Open Source SalesForce API IDE Plugin
SalesForce just announced they have just open sourced their API IDE plugin on Github, after developing on it since 2007, when APEX was born. The plugin is old, but is very much in use in the SalesForce ecosystem, something I’ve written about before. They will be accepting pull requests on the main branch, looking to improve on the codebase, while looking to also maintain a community branch, as well as encouraging you to establish your own branch.

Does Your API Have An IDE Plugin?
How far along are you on your own APIs Eclipse Plugin? Are you trying to reach enterprise developers with your API resource? You should probably look at the pros and cons of providing your API developers with a plugin, for leading IDEs. With the open sourcing of SalesForce API IDE plugin, you can reverse engineer their approach and see what you can use for your own APIs IDE plugin—smells like a good opportunity to me.

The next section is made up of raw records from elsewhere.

(** The two ways a run for a registered Job can end. *)
Lemma process_video_outcome env vid path w v :
  videos_db w !! vid = Some v →
  run_outcome vid v w (world_of (process_video env vid path w)).
Proof.
  intros Hv.
  set (Post := run_outcome vid v w).
  change (wp (process_video env vid path) (λ _ w' _, Post w') w).
  assert (Herr : ∀ e v0 w2,
             videos_db w2 !! vid = Some v0 →
             content_plans_db w2 = content_plans_db w →
             (v0 = v
              ∨ ∃ clip,
                  v0 = VideoMetadata.set_processing_status "PROCESSING"
                         (VideoMetadata.set_frames (Some (get_frame_count clip))
                            (VideoMetadata.set_duration (Some (get_duration clip)) v))) →
             wp (process_video_handler vid e) (λ _ w' _, Post w') w2).
  { intros e v0 w2 Hv2 Hc2 Hv0. eapply wp_mono; [| by apply handler_outcome].
    simpl. intros _ w' _ [H1 H2]. right. exists e, v0. rewrite H2. auto. }
  unfold Post, run_outcome.
  unfold process_video, process_video_body.
  apply wp_try, wp_bind, wp_set_status_exact. intros w1.
  apply wp_bind, wp_intro. intros r w2 t2 Hrun2.
  destruct (preserves_at _ _ _ _ _ _ (tables_VideoProcessor env path w1)
              (job_tables_refl w1) Hrun2) as (Ev2 & Ec2 & _).
  subst w1. cbn [videos_db content_plans_db with_processing_status] in Ev2, Ec2.
  destruct r as [e | clip].
  { apply (Herr e v w2); [by rewrite Ev2 | done | by left ]. }
  apply wp_bind. eapply wp_update_video_exact; [by rewrite Ev2 |].
  apply wp_bind. eapply wp_update_video_exact; [simpl; apply lookup_insert_eq |].
  apply wp_bind. eapply wp_set_job_status_exact; [simpl; apply lookup_insert_eq |].
  apply wp_bind, wp_set_status_exact. intros w3.
  set (v3 := VideoMetadata.set_processing_status "PROCESSING"
               (VideoMetadata.set_frames (Some (get_frame_count clip))
                  (VideoMetadata.set_duration (Some (get_duration clip)) v))).
  assert (Hv3 : videos_db w3 !! vid = Some v3) by (subst w3; simpl; apply lookup_insert_eq).
  assert (Hc3 : content_plans_db w3 = content_plans_db w) by (subst w3; simpl; exact Ec2).
  clearbody w3. clear Ev2 Ec2 Hrun2.
  apply wp_bind, wp_intro. intros r w4 t4 Hrun4.
  destruct (preserves_at _ _ _ _ _ _ (tables_analyze_video env path w3)
              (job_tables_refl w3) Hrun4) as (Ev4 & Ec4 & _).
  destruct r as [e | analysis_result].
  { apply (Herr e v3 w4); [by rewrite Ev4 | by rewrite Ec4 | right; by exists clip ]. }
  apply wp_bind, wp_set_status_exact. intros w5.
  assert (Hv5 : videos_db w5 !! vid = Some v3) by (subst w5; simpl; by rewrite Ev4).
  assert (Hc5 : content_plans_db w5 = content_plans_db w)
    by (subst w5; simpl; by rewrite Ec4).
  clearbody w5. clear Ev4 Ec4 Hrun4 Hv3 Hc3.
  apply wp_bind.
  destruct analysis_result as [fields |]; [apply wp_ret | apply wp_raise].
  2: { apply (Herr _ v3 w5); [done | done | right; by exists clip ]. }
  apply wp_bind, wp_intro. intros r w6 t6 Hrun6.
  destruct (preserves_at _ _ _ _ _ _
              (tables_extract_highlights env vid w5 (default [] fields) 0 [])
              (job_tables_refl w5) Hrun6) as (Ev6 & Ec6 & _).
  destruct r as [e | highlight_clips].
  { apply (Herr e v3 w6); [by rewrite Ev6 | by rewrite Ec6 | right; by exists clip ]. }
  assert (Howned : Forall (λ h, HighlightClip.video_id h = vid) highlight_clips).
  { apply (extract_highlights_owned env vid (default [] fields) 0 [] w5); [constructor |].
    unfold result_of. by rewrite Hrun6. }
  apply wp_bind, wp_set_status_exact. intros w7.
  assert (Hv7 : videos_db w7 !! vid = Some v3) by (subst w7; simpl; by rewrite Ev6).
  assert (Hc7 : content_plans_db w7 = content_plans_db w)
    by (subst w7; simpl; by rewrite Ec6).
  clearbody w7. clear Ev6 Ec6 Hrun6 Hv5 Hc5.
  apply wp_bind, wp_intro. intros r w8 t8 Hrun8.
  destruct (preserves_at _ _ _ _ _ _ (tables_generate_content_plan env highlight_clips w7)
              (job_tables_refl w7) Hrun8) as (Ev8 & Ec8 & _).
  destruct r as [e | content_plan].
  { apply (Herr e v3 w8); [by rewrite Ev8 | by rewrite Ec8 | right; by exists clip ]. }
  destruct (generate_content_plan_returns env highlight_clips w7 content_plan)
    as (_ & _ & (h0 & Hhead & Hvid) & _ & Hprefix);
    [unfold result_of; by rewrite Hrun8 |].
  apply wp_bind, wp_modify.
  apply wp_bind. eapply wp_update_video_exact; [simpl; by rewrite Ev8 |].
  apply wp_bind. eapply wp_update_video_exact; [simpl; apply lookup_insert_eq |].
  apply wp_bind. eapply wp_set_job_status_exact; [simpl; apply lookup_insert_eq |].
  apply wp_set_status_exact. intros w9.
  left. exists clip, (length highlight_clips), content_plan. subst w9. simpl.
  rewrite !lookup_insert_eq. split_and!; try done.
  - destruct highlight_clips; [discriminate | simpl; lia].
  - destruct highlight_clips as [| h hs]; [discriminate |].
    injection Hhead as <-. rewrite Hvid. by inversion Howned.
  - apply prefix_length in Hprefix. by rewrite !length_fmap in Hprefix.
Qed.

(** X13: the background task of a registered Job never lets an exception
    escape, and it ends with the Job's own field and the status record both
    at COMPLETED or both at ERROR. *)
Theorem process_video_ends_terminal (env : Env) (vid path : string) (w : World)
    (v : VideoMetadata.t) :
  videos_db w !! vid = Some v →
  let run := process_video env vid path w in
  result_of run = inr ()
  ∧ ((job_status vid (world_of run) = Some "COMPLETED"
      ∧ record_status vid (world_of run) = Some "COMPLETED")
     ∨ (job_status vid (world_of run) = Some "ERROR"
        ∧ record_status vid (world_of run) = Some "ERROR")).
Proof.
  intros Hv. cbv zeta.
  destruct (process_video_spec env vid path w v Hv) as (Hr & k & _ & _ & _ & Hj & Hs).
  split; [exact Hr |]. rewrite Hj, Hs. case_bool_decide; auto.
Qed.

Lemma process_video_ends_terminal_witness :
  result_of (process_video scenario_cut_fails "id0" "uploads/id0_talk.mp4" uploaded)
  = inr ().
Proof.
  exact (proj1 (process_video_ends_terminal scenario_cut_fails "id0"
                  "uploads/id0_talk.mp4" uploaded _ uploaded_job)).
Defined.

Opportunity For General Or Niche API IDE Plugins
Not that using SalesForce open source IDE would be the place to start for this kind of project, but I think there is a huge opportunity to develop API focused IDE plugins, for top developed environments, across many popular APIs. Developers shouldn’t have to leave their development environments to find the resources they need, they should be able to have quick access to the APIs they depend on te most, and discover new API resources right from their local environment, aking IDE plugins an excellent API discovery opportunity.

Native Opportunities For IDE Platforms
I’ve seen a lot of new development environments emerge, many are web-based, with varying degrees of being “integrated”. I think that IDE developers can take a lead from Backend as a Service (BaaS) providers and build in the ability to define an integrated stack of API resources, right into a developer's web, mobile, or Iot development environment. If you are building a platform for developers to produce code, you should begin baking in API discovery and integration directly into your environment.

All I do as the API Evangelist, is shed light on what API pioneers like SalesForce are up to, and expand on their ideas, using my knowledge of the industry--resulting in these stories. SalesForce has been doing APIs for 14 years now, and the IDE has been part of their API driven ecosystem for the last seven years. I think their move to open source the technology, is an opportunity for the wider API space to run with, by helping improve the community SalesForce API IDE plugin, but also apply their experience, and legacy code to help evolve and improve on this layer of API discovery, available within the IDE.